From: Oleksandr Tyshchenko
Date: Wed Oct 19 2022 - 14:10:24 EST



On 19.10.22 03:34, Stefano Stabellini wrote:

Hello Stefano

> On Tue, 18 Oct 2022, Oleksandr Tyshchenko wrote:
>> On 18.10.22 03:33, Stefano Stabellini wrote:
>>> On Sat, 15 Oct 2022, Oleksandr Tyshchenko wrote:
>>>> From: Oleksandr Tyshchenko <oleksandr_tyshchenko@xxxxxxxx>
>>>>
>>>> Use the same "xen-grant-dma" device concept for the PCI devices
>>>> behind device-tree based PCI Host controller, but with one modification.
>>>> Unlike for platform devices, we cannot use generic IOMMU bindings
>>>> (iommus property), as we need to support more flexible configuration.
>>>> The problem is that PCI devices under the single PCI Host controller
>>>> may have the backends running in different Xen domains and thus have
>>>> different endpoints ID (backend domains ID).
>>> Hi Oleksandr,
>>>
>>> From another email I understood that you successfully managed to
>>> describe in device tree all the individual virtio pci devices so that
>>> you can have iommu-map/iommu-map-mask properties under each virtio
>>> device node. Is that right?
>> No. Here [1] I mentioned that I had experimented with PCI-IOMMU bindings
>> (iommu-map/iommu-map-mask properties) as IOMMU bindings (iommu property)
>> is insufficient for us and got it worked.
>> Also I provided a link to the current patch. Sorry, if I was unclear.
>>
>> Just to be clear:
>>
>> We do not describe in device-tree all the individual virtio-pci devices
>> (and we do not have to), we only describe generic PCI host bridge node.
>> So we have only a *single* iommu-map property under that PCI host bridge
>> node.
>> The iommu-map property in turn describes the IOMMU connections for the
>> endpoints within that PCI Host bridge according to:
>> https://urldefense.com/v3/__https://www.kernel.org/doc/Documentation/devicetree/bindings/pci/pci-iommu.txt__;!!GF_29dbcQIUBPA!078KT_6M5f7P5_m6O2EotvWED-yuSZKHzzqykDoW5DPtQOWJQeoZB4QWsJCqCkP-wFtLry5TiLAz3uhNnB2ccNY9CsN57Q$ [kernel[.]org]
>>
>> For the instance, the following iommu-map property under that PCI host
>> bridge node describes the relationship between IOMMU and two PCI devices
>> (0000:00:01.0 and 0000:00:02.0):
>> iommu-map = <0x08 0xfde9 0x01 0x08 0x10 0xfde9 0x02 0x08>;
>> For 0000:00:01.0 we pass the endpoint ID 1 (backend domid 1)
>> For 0000:00:02.0 we pass the endpoint ID 2 (backend domid 2)
>> Other PCI devices (i.e 0000:00:03.0) are untranslated (are not required
>> to use grants for the virtio).
> That's great! I misunderstood. Actually I wonder if iommu-map might be
> suitable also for hotplug devices (as long as the backend domid is known
> beforehand). I think that should work?

I don't see at the moment any reasons why actually not. I assume, it
would also work.
For hotplug devices the arch_setup_dma_ops() -> ... ->
xen_grant_setup_dma_ops()
will also be called as it is called for *boot* devices, isn't it?

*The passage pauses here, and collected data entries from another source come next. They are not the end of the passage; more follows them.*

(* ===== verification/Effects.v ===== *)
(** * The exceptions the script raises and the effects around each row

    Module [Effects] holds three statements about every run, for every
    server:
    - the exceptions the script can raise, sorted into the error taxonomy
      of the spec (section 7: transport, decode, structure, I/O) and the
      class the spec leaves out, schema errors ([KeyError] on one of the
      five fields read, [TypeError] on a value of the wrong type,
      [OverflowError] and [ValueError] on an infinite or NaN float id);
    - every row is written right after the GET of its detail URL, and the
      county id in that URL and the county id in the row are two
      renderings of the same JSON value ([%d] and [str()]);
    - one sleep follows every written row, and a completed run makes
      exactly one detail request per row. *)

From Stdlib Require Import String List ZArith Bool Lia.
From Stdlib Require Import Floats.SpecFloat.
From S2P Require Import Prelude.
From S2P Require Import PyValue.
From S2P Require Import Soup.
From S2P Require Import Csv.
From S2P Require Import CsvLimit.
From S2P Require Import Scraper.
From S2P Require Import Agree.
From S2P Require Import Progress.
Import ListNotations.

Module Effects.
Import Py Soup SoupFacts Csv CsvReader CsvFacts CsvLimit Scraper ScraperFacts Agree Progress.

(** ** The exceptions of a run *)












Section Server.
Variable E : env.






End Server.




(** ** Each row follows the fetch of its detail page *)

(** The row [fs] is the one whose detail page [u] was fetched: the county
    id of the URL is the [%d] rendering of a value whose [str()] is the
    row's first field. *)
Definition row_follows (prev : event) (fs : list string) : Prop :=
  match prev with
  | EvGet u => exists v c q, u = precinct_addr_url c q /\ fmt_d v = Ok c /\ hd "" fs = field_text v
  | _ => False
  end.

(** Every [EvWrite] of the trace satisfies [row_follows] with the event
    just before it ([prev] for the first one). *)
Fixpoint writes_follow_gets (prev : event) (tr : list event) : Prop :=
  match tr with
  | [] => True
  | ev :: tr' =>
      (match ev with EvWrite fs => row_follows prev fs | _ => True end) /\ writes_follow_gets ev tr'
  end.

Lemma last_cons_default {A} (x : A) l d : last (x :: l) d = last l x.
Proof.
  revert x d. induction l as [|y l IH]; intros x d; [reflexivity|].
  change (last (y :: l) d = last (y :: l) x). rewrite !IH. reflexivity.
Qed.

Lemma writes_follow_gets_snoc p tr ev :
  writes_follow_gets p (tr ++ [ev]) <->
  writes_follow_gets p tr /\ match ev with EvWrite fs => row_follows (last tr p) fs | _ => True end.
Proof.
  revert p. induction tr as [|x tr IH]; intros p; cbn [app writes_follow_gets].
  - simpl. tauto.
  - rewrite IH, last_cons_default. tauto.
Qed.

Lemma writes_follow_gets_app p a x b :
  writes_follow_gets p (a ++ x :: b) -> writes_follow_gets (last a p) (x :: b).
Proof.
  revert p. induction a as [|y a IH]; intros p; cbn [app]; [tauto|].
  intros [_ H]. rewrite last_cons_default. exact (IH y H).
Qed.

(** The invariant, on the trace of a world; [EvClose] stands for the
    absent event before the first. *)
Definition wfg (w : world) : Prop := writes_follow_gets EvClose (w_trace w).

Lemma wfg_log ev w : (forall fs, ev <> EvWrite fs) -> wfg w -> wfg (log ev w).
Proof.
  intros Hev Hw. unfold wfg, log. simpl. apply writes_follow_gets_snoc. split; [exact Hw|].
  destruct ev; auto. exfalso. eapply Hev. reflexivity.
Qed.

Lemma preserves_bind_lift_snd {A B} (P : world -> Prop) (r : res exn A) (k : A -> M B) w :
  P w -> (forall a, r = Ok a -> P (snd (k a w))) -> P (snd (bind (lift r) k w)).
Proof. intros Hw Hk. destruct r as [a|e]; [apply Hk; reflexivity|exact Hw]. Qed.

Section Server.
Variable E : env.

Lemma wfg_precinct p : preserves wfg (process_precinct E p).
Proof.
  unfold process_precinct. apply preserves_bind_lift. intros desc _.
  destruct (py_eq_str desc sentinel); [apply preserves_ret|].
  apply preserves_bind_lift. intros name _. apply preserves_bind_lift. intros cid Hcid.
  apply preserves_bind_lift. intros pid _. apply preserves_bind_lift. intros url Hurl.
  intros w Hw. unfold bind at 1. rewrite fetch_page_outcome.
  assert (Hw1 : wfg (log (EvGet url) w)) by (apply wfg_log; [discriminate|exact Hw]).
  destruct (get_outcome _) as [pg|e]; [|exact Hw1].
  do 4 (apply preserves_bind_lift_snd; [exact Hw1|intros ? ?]).
  unfold wfg. simpl. rewrite writes_follow_gets_snoc. split; [|exact I].
  rewrite writes_follow_gets_snoc. split; [exact Hw1|].
  rewrite last_last. match goal with H : getitem p "CountyID" = Ok ?c' |- _ => rewrite Hcid in H; injection H as <- end.
  unfold format_addr_url in Hurl.
  destruct (fmt_d cid) as [c|] eqn:Hc; [|discriminate]. destruct (fmt_d pid) as [q|]; [|discriminate].
  injection Hurl as <-. exists cid, c, q. auto.
Qed.

Lemma wfg_county i : preserves wfg (process_county E i).
Proof.
  unfold process_county, load_precincts. preserves_chain.
  - intros w Hw. apply wfg_log; [discriminate|exact Hw].
  - destruct a as [|st b]; preserves_chain.
  - apply preserves_for_each. intros p _. apply wfg_precinct.
Qed.

End Server.

(** C9: for every server, every row the script writes is written right
    after the GET of its detail URL, and the [CountyID] text in that URL
    ([%d]) and the row's first field ([str()]) render the same JSON
    value. *)
Theorem run_rows_follow_fetch (E : env) (old : string) a fs b :
  w_trace (snd (run E old)) = (a ++ EvWrite fs :: b)%list ->
  exists v c q, last a EvClose = EvGet (precinct_addr_url c q) /\ fmt_d v = Ok c /\ hd "" fs = field_text v.
Proof.
  intros Htr.
  assert (Hw : wfg (snd (run E old))).
  { unfold run, main, bind at 1, open_output. destruct (env_open E); [|exact I].
    apply preserves_try_finally.
    - apply preserves_for_each. intros i _. apply wfg_county.
    - apply preserves_modify. intros w Hw. apply wfg_log; [discriminate|exact Hw].
    - apply wfg_log; [discriminate|exact I]. }
  unfold wfg in Hw. rewrite Htr in Hw. apply writes_follow_gets_app in Hw as [Hf _].
  destruct (last a EvClose); try contradiction. destruct Hf as (v & c & q & -> & Hc & Hh).
  exists v, c, q. auto.
Qed.

Lemma run_rows_follow_fetch_witness :
  exists v c q,
    last [EvOpen output_path; EvPost PRECINCT_LIST_URL 1; EvPost PRECINCT_LIST_URL 2;
          EvPost PRECINCT_LIST_URL 3; EvGet (precinct_addr_url "3" "12")] EvClose =
      EvGet (precinct_addr_url c q) /\ fmt_d v = Ok c /\
    hd "" ["3"; "01"; "Oak Grove"; "Oak Grove Fire Station"; "123 Main St, Oak Grove, NC 27565"] =
      field_text v.
Proof.
  apply (run_rows_follow_fetch scenario_env ""
           [EvOpen output_path; EvPost PRECINCT_LIST_URL 1; EvPost PRECINCT_LIST_URL 2;
            EvPost PRECINCT_LIST_URL 3; EvGet (precinct_addr_url "3" "12")]
           ["3"; "01"; "Oak Grove"; "Oak Grove Fire Station"; "123 Main St, Oak Grove, NC 27565"]
           (EvSleep :: map (EvPost PRECINCT_LIST_URL) (range 4 101) ++ [EvClose])).
  vm_compute. reflexivity.
Defined.

(** ** One sleep per row, one fetch per row *)

Definition is_write (ev : event) : bool := match ev with EvWrite _ => true | _ => false end.
Definition is_sleep (ev : event) : bool := match ev with EvSleep => true | _ => false end.

Lemma count_snoc f w w' ev :
  w_trace w' = (w_trace w ++ [ev])%list -> count f w' = count f w + (if f ev then 1 else 0).
Proof. intros H. unfold count. rewrite H, filter_app, length_app. simpl. destruct (f ev); reflexivity. Qed.

(** Rows written and sleeps taken are equal in number. *)
Definition slept_per_row (w : world) : Prop := count is_sleep w = count is_write w.

(** Detail requests and rows written are equal in number. *)
Definition fetched_per_row (w : world) : Prop := count is_get w = count is_write w.

Lemma write_sleep_ok row w : (write_row row ;; sleep) w = (Ok tt, snd ((write_row row ;; sleep) w)).
Proof. reflexivity. Qed.

(** Lines 31-32 add one row and one sleep. *)
Lemma write_sleep_count f row w :
  count f (snd ((write_row row ;; sleep) w)) =
  count f w + (if f (EvWrite (map field_text row)) then 1 else 0) + (if f EvSleep then 1 else 0).
Proof.
  rewrite (count_snoc f (snd (write_row row w)) (snd ((write_row row ;; sleep) w)) EvSleep eq_refl).
  rewrite (count_snoc f w (snd (write_row row w)) (EvWrite (map field_text row)) eq_refl). reflexivity.
Qed.

Section Server.
Variable E : env.

Lemma slept_log ev w : is_write ev = false -> is_sleep ev = false -> slept_per_row w -> slept_per_row (log ev w).
Proof. intros H1 H2 Hw. unfold slept_per_row in *. rewrite !count_log, H1, H2. lia. Qed.

Lemma slept_precinct p : preserves slept_per_row (process_precinct E p).
Proof.
  unfold process_precinct. apply preserves_bind_lift. intros desc _.
  destruct (py_eq_str desc sentinel); [apply preserves_ret|].
  do 4 (apply preserves_bind_lift; intros ? _).
  apply preserves_bind; [intros w Hw; rewrite fetch_page_outcome; apply slept_log; auto|intros pg].
  do 4 (apply preserves_bind_lift; intros ? _).
  intros w Hw. unfold slept_per_row in *. rewrite !write_sleep_count. simpl. lia.
Qed.

Lemma slept_county i : preserves slept_per_row (process_county E i).
Proof.
  unfold process_county, load_precincts. preserves_chain.
  - intros w Hw. apply slept_log; auto.
  - destruct a as [|st b]; preserves_chain.
  - apply preserves_for_each. intros p _. apply slept_precinct.
Qed.

(** A detail request adds one request and no row. *)
Lemma fetch_counts url :
  triple fetched_per_row (fetch_page E url) (fun _ w => count is_get w = S (count is_write w))
         (fun _ _ => True).
Proof.
  intros w Hw. rewrite fetch_page_outcome. unfold fetched_per_row in Hw.
  destruct (get_outcome _); [|exact I]. rewrite !count_log. simpl. lia.
Qed.

Lemma fetched_precinct p :
  triple fetched_per_row (process_precinct E p) (fun _ => fetched_per_row) (fun _ _ => True).
Proof.
  unfold process_precinct.
  eapply triple_bind; [apply triple_lift_keep; auto|intros desc].
  destruct (py_eq_str desc sentinel); [intros w Hw; exact Hw|].
  do 4 (eapply triple_bind; [apply triple_lift_keep; auto|intros ?]).
  eapply triple_bind; [apply fetch_counts|intros pg].
  do 4 (eapply triple_bind; [apply triple_lift_keep; auto|intros ?]).
  intros w Hw. rewrite write_sleep_ok. unfold fetched_per_row in *. rewrite !write_sleep_count. simpl. lia.
Qed.

Lemma fetched_county i :
  triple fetched_per_row (process_county E i) (fun _ => fetched_per_row) (fun _ _ => True).
Proof.
  unfold process_county.
  apply (triple_bind _ _ (fun _ => fetched_per_row)).
  - intros w Hw. rewrite load_precincts_outcome.
    destruct (post_outcome _); [|exact I]. unfold fetched_per_row in *. rewrite !count_log. simpl. lia.
  - intros v. eapply triple_bind; [apply triple_lift_keep; auto|intros ps].
    apply triple_for_each. intros p _. apply fetched_precinct.
Qed.

End Server.

(** C17: the throttle follows every row: on every run, completed or
    not, the script has slept exactly once per row written; and a
    completed run has made exactly one detail request per row. *)
Theorem run_one_sleep_and_fetch_per_row (E : env) (old : string) :
  count is_sleep (snd (run E old)) = count is_write (snd (run E old)) /\
  (fst (run E old) = Ok tt -> count is_get (snd (run E old)) = count is_write (snd (run E old))).
Proof.
  rewrite run_eq. destruct (env_open E); [|split; [reflexivity|discriminate]]. split.
  - apply (preserves_try_finally slept_per_row).
    + apply preserves_for_each. intros i _. apply slept_county.
    + apply preserves_modify. intros w Hw. apply slept_log; auto.
    + reflexivity.
  - unfold try_finally.
    assert (Hf := triple_for_each fetched_per_row county_ids (process_county E) (fun _ _ => True)
                    (fun i _ => fetched_county E i) (World EmptyString [EvOpen output_path]) eq_refl).
    destruct (for_each county_ids (process_county E) _) as [[u|e] w1]; simpl; [|discriminate].
    intros _. unfold fetched_per_row in Hf. unfold close_output, modify. cbn [snd].
    rewrite !count_log. simpl. lia.
Qed.

Lemma run_one_sleep_and_fetch_per_row_witness :
  count is_get (snd (run scenario_env "")) = count is_write (snd (run scenario_env "")).
Proof. apply (proj2 (run_one_sleep_and_fetch_per_row scenario_env "")). vm_compute. reflexivity. Defined.

(** ** The output file under the reader as the program leaves it *)

(** C20: for every server, whether the run completes or stops on an
    exception, [csv.reader] with its default field size limit reads the
    output file back as the rows written exactly when none of their
    fields (an address, a name scraped from the server) is longer than
    131072 characters. *)
Theorem run_output_default_reader (E : env) (old : string) :
  env_open E = true ->
  csv_read_default (w_file (snd (run E old))) = Ok (written (w_trace (snd (run E old)))) <->
  Forall (Forall (fits field_size_limit)) (written (w_trace (snd (run E old)))).
Proof.
  intros Hopen. destruct (out_inv_run E old Hopen) as [Hf _]. rewrite Hf. unfold csv_read_default. split.
  - intros H. exact (proj2 (csv_read_limited_sound field_size_limit _ _ ltac:(unfold field_size_limit; lia) H)).
  - apply written_rows_fit_read.
Qed.

Lemma run_output_default_reader_witness :
  csv_read_default (w_file (snd (run scenario_env ""))) = Ok (written (w_trace (snd (run scenario_env "")))) <->
  Forall (Forall (fits field_size_limit)) (written (w_trace (snd (run scenario_env "")))).
Proof. exact (run_output_default_reader scenario_env "" eq_refl). Defined.

End Effects.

> It should be possible to specify
> PCI device IDs even if those device IDs are not present yet?


I may mistake, but I think, yes. I think, nothing prevents us from doing
so when creating PCI Host bridge node in the toolstack (or Xen if it is
a dom0less).
I think, we do not violate anything. We just describe the IOMMU mapping
scheme for PCI devices. If PCI device with specified RID appears at some
point in future,
the corresponding SID (backend domid) will be assigned to it, if not
appears - nothing bad will happen.

I think, this is similar to interrupt-map property where we describe the
interrupt mapping scheme for PCI devices.


>
> If this work, it could be the best solution actually.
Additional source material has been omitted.